Entries follow. Give back exactly the lines starting at the one containing "(** One message" and ending at the one containing "Proof. exact (pipeline_log", and no other lines.

[Dataset records]
-------
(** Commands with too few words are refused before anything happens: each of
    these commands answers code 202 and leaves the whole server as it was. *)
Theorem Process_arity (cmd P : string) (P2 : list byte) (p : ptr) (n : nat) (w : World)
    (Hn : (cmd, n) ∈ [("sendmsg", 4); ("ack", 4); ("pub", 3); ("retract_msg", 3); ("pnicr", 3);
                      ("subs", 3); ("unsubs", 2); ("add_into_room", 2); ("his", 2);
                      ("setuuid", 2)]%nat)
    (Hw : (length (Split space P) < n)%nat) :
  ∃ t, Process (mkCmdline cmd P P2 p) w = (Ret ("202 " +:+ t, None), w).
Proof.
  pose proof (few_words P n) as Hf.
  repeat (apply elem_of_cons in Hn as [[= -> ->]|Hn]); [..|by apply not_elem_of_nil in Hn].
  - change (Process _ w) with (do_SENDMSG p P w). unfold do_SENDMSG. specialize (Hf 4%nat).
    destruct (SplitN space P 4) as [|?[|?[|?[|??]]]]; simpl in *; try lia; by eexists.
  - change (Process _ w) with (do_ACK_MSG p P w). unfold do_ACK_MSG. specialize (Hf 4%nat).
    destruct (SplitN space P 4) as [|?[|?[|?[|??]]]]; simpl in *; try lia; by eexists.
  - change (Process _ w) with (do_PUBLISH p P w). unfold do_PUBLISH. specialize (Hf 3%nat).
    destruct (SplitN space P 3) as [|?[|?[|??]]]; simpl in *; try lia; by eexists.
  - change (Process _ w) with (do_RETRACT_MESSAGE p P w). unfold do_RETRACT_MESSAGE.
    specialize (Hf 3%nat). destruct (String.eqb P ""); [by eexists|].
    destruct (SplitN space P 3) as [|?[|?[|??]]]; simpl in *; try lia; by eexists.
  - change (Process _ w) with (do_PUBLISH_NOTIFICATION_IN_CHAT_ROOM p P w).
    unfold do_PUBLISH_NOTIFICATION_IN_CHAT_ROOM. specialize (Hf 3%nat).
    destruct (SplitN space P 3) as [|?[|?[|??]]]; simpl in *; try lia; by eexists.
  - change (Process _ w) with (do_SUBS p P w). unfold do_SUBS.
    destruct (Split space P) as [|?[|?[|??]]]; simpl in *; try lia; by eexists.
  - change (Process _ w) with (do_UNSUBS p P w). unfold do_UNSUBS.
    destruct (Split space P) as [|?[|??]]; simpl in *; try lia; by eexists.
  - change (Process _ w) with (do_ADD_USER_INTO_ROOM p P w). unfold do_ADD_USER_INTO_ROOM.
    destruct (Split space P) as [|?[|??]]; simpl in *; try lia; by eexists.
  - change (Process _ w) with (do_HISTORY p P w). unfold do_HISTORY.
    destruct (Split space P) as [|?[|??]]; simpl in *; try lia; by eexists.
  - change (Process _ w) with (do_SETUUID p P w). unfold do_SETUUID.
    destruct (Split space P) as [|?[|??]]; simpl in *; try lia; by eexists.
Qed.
-------
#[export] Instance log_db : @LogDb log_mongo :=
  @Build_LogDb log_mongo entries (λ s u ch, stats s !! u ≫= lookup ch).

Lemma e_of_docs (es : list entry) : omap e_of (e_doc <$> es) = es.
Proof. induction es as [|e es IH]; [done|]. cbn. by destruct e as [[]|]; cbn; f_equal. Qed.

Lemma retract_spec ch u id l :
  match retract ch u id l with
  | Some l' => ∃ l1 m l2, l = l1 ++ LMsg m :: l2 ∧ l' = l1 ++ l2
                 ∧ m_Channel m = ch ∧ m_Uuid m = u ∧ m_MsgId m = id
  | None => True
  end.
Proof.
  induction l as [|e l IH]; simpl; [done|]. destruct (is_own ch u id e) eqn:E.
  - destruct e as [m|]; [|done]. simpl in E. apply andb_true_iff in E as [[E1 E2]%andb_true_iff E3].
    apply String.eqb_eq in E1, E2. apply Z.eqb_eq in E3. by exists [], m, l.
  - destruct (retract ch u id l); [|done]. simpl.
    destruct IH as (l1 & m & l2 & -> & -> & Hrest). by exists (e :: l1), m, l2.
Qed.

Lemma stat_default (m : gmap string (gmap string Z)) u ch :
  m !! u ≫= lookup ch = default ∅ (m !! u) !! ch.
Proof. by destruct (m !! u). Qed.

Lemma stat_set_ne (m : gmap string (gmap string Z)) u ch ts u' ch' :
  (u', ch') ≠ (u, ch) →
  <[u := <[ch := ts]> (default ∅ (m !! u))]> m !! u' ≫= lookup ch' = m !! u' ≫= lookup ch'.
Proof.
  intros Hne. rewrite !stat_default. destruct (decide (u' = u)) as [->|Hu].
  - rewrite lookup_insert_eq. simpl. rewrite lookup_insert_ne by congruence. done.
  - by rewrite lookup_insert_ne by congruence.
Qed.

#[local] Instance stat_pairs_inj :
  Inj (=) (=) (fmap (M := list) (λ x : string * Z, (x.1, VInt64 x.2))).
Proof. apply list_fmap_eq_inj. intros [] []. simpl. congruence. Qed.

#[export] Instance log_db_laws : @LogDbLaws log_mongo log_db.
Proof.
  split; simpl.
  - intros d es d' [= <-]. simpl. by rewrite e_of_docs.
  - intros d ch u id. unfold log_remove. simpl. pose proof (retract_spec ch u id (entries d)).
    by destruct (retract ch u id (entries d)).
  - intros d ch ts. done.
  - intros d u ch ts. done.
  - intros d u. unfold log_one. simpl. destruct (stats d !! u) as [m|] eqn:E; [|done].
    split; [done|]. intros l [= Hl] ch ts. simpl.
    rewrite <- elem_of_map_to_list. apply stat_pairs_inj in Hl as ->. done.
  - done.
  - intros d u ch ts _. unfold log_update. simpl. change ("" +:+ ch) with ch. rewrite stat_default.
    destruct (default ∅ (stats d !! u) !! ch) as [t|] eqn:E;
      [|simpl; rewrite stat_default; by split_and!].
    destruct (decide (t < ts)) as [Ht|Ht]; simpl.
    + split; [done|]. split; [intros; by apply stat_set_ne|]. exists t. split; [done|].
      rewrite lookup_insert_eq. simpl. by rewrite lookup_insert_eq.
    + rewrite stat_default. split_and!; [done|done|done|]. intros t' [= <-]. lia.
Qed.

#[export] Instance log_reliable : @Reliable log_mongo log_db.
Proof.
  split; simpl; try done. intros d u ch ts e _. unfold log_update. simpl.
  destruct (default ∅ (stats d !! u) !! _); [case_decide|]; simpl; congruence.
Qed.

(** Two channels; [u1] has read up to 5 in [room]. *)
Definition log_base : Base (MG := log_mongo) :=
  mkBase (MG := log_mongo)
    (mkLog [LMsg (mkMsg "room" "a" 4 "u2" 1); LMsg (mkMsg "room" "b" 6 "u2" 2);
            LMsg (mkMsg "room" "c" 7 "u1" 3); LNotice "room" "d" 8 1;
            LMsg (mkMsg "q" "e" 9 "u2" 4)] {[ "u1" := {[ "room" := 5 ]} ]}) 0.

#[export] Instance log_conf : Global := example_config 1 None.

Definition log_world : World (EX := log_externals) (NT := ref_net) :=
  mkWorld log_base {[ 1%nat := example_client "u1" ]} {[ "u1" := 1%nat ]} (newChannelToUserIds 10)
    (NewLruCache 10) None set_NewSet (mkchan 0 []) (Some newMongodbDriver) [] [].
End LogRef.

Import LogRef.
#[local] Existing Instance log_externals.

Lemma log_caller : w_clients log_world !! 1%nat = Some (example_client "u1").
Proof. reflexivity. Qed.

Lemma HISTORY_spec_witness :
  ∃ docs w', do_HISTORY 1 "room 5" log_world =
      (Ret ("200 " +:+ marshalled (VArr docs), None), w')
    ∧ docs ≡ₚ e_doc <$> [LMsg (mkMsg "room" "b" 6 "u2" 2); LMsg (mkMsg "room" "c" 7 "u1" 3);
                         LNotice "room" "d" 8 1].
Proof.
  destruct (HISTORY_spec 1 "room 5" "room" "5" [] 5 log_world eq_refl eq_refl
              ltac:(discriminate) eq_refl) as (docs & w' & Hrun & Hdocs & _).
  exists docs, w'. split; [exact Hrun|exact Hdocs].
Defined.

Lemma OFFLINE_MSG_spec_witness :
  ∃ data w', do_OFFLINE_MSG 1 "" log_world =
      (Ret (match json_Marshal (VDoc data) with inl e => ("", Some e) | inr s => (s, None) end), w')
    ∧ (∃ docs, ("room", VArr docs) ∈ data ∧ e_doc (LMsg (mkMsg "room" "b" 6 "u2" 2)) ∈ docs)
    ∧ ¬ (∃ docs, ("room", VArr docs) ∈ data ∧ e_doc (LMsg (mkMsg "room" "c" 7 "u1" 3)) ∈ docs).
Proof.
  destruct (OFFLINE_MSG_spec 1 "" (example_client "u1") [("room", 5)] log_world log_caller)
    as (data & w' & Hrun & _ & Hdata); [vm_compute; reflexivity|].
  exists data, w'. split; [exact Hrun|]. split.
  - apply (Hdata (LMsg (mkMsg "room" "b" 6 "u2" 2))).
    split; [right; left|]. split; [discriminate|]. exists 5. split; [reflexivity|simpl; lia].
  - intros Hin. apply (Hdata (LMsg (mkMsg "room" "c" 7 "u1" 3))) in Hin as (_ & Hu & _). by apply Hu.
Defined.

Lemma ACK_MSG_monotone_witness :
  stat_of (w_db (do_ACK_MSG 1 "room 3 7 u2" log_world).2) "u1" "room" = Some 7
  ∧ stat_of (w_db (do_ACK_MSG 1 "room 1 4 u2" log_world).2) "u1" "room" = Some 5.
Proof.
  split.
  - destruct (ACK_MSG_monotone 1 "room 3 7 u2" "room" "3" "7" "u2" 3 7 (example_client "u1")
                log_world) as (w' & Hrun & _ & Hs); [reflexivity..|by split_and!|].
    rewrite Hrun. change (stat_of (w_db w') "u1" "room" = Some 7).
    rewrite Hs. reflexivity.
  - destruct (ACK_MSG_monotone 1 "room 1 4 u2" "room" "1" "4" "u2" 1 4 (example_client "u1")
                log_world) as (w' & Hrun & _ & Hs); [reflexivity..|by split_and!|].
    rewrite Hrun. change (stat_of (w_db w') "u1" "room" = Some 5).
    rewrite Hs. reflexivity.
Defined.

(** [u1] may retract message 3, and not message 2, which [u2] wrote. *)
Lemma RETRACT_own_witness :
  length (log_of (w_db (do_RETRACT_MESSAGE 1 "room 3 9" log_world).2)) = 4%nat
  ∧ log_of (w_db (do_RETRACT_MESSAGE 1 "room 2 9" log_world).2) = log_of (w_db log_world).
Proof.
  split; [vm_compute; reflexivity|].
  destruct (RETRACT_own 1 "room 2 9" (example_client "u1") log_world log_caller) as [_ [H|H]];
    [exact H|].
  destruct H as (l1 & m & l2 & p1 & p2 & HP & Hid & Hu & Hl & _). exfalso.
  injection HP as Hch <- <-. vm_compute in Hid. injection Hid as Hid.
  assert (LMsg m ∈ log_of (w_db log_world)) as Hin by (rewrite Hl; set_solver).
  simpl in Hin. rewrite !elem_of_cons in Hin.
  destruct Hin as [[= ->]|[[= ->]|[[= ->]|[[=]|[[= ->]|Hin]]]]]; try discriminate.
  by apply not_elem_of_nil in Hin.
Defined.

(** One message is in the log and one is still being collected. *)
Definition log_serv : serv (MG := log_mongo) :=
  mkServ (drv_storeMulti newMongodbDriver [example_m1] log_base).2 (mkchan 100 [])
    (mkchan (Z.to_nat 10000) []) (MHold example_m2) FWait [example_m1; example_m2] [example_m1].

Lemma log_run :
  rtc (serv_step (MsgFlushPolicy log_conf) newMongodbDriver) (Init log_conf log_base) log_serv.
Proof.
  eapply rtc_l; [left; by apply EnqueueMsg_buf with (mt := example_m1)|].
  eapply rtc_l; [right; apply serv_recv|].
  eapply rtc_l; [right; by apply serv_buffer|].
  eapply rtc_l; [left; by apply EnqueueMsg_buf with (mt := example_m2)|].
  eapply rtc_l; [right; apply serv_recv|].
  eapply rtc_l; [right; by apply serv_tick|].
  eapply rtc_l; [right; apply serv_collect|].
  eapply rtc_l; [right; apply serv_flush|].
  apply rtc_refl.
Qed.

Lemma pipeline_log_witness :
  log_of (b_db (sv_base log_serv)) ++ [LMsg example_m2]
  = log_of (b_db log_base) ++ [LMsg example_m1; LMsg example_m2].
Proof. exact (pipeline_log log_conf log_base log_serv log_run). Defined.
-------
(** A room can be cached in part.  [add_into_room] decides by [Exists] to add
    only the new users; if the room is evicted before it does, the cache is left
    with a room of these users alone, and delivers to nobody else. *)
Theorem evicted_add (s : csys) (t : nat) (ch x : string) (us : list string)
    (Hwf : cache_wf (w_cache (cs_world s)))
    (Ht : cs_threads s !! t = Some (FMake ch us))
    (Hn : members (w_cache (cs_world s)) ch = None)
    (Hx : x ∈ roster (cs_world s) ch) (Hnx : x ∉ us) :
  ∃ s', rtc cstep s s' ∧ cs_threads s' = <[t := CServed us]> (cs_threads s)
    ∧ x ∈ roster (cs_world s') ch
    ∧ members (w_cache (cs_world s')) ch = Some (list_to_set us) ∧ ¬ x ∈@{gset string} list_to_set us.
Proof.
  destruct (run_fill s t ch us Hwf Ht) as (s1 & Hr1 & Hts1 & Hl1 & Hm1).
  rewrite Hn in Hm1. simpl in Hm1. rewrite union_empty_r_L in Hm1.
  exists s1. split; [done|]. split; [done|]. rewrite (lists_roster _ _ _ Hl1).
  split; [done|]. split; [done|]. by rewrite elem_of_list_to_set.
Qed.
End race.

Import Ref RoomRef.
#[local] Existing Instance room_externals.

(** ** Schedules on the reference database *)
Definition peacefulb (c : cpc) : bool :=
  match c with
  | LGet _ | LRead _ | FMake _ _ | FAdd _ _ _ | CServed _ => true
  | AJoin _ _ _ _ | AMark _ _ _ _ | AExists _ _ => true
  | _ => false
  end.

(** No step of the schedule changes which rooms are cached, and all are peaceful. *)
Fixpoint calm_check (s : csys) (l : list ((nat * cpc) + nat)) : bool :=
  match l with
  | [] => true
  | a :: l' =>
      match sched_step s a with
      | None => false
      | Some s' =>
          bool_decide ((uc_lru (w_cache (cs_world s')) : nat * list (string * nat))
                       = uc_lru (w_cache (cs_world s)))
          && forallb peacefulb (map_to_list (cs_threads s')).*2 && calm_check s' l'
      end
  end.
-------
RESPONSE AREA |
(** One message is in the log and one is still being collected. *)
Definition log_serv : serv (MG := log_mongo) :=
  mkServ (drv_storeMulti newMongodbDriver [example_m1] log_base).2 (mkchan 100 [])
    (mkchan (Z.to_nat 10000) []) (MHold example_m2) FWait [example_m1; example_m2] [example_m1].

Lemma log_run :
  rtc (serv_step (MsgFlushPolicy log_conf) newMongodbDriver) (Init log_conf log_base) log_serv.
Proof.
  eapply rtc_l; [left; by apply EnqueueMsg_buf with (mt := example_m1)|].
  eapply rtc_l; [right; apply serv_recv|].
  eapply rtc_l; [right; by apply serv_buffer|].
  eapply rtc_l; [left; by apply EnqueueMsg_buf with (mt := example_m2)|].
  eapply rtc_l; [right; apply serv_recv|].
  eapply rtc_l; [right; by apply serv_tick|].
  eapply rtc_l; [right; apply serv_collect|].
  eapply rtc_l; [right; apply serv_flush|].
  apply rtc_refl.
Qed.

Lemma pipeline_log_witness :
  log_of (b_db (sv_base log_serv)) ++ [LMsg example_m2]
  = log_of (b_db log_base) ++ [LMsg example_m1; LMsg example_m2].
Proof. exact (pipeline_log log_conf log_base log_serv log_run). Defined.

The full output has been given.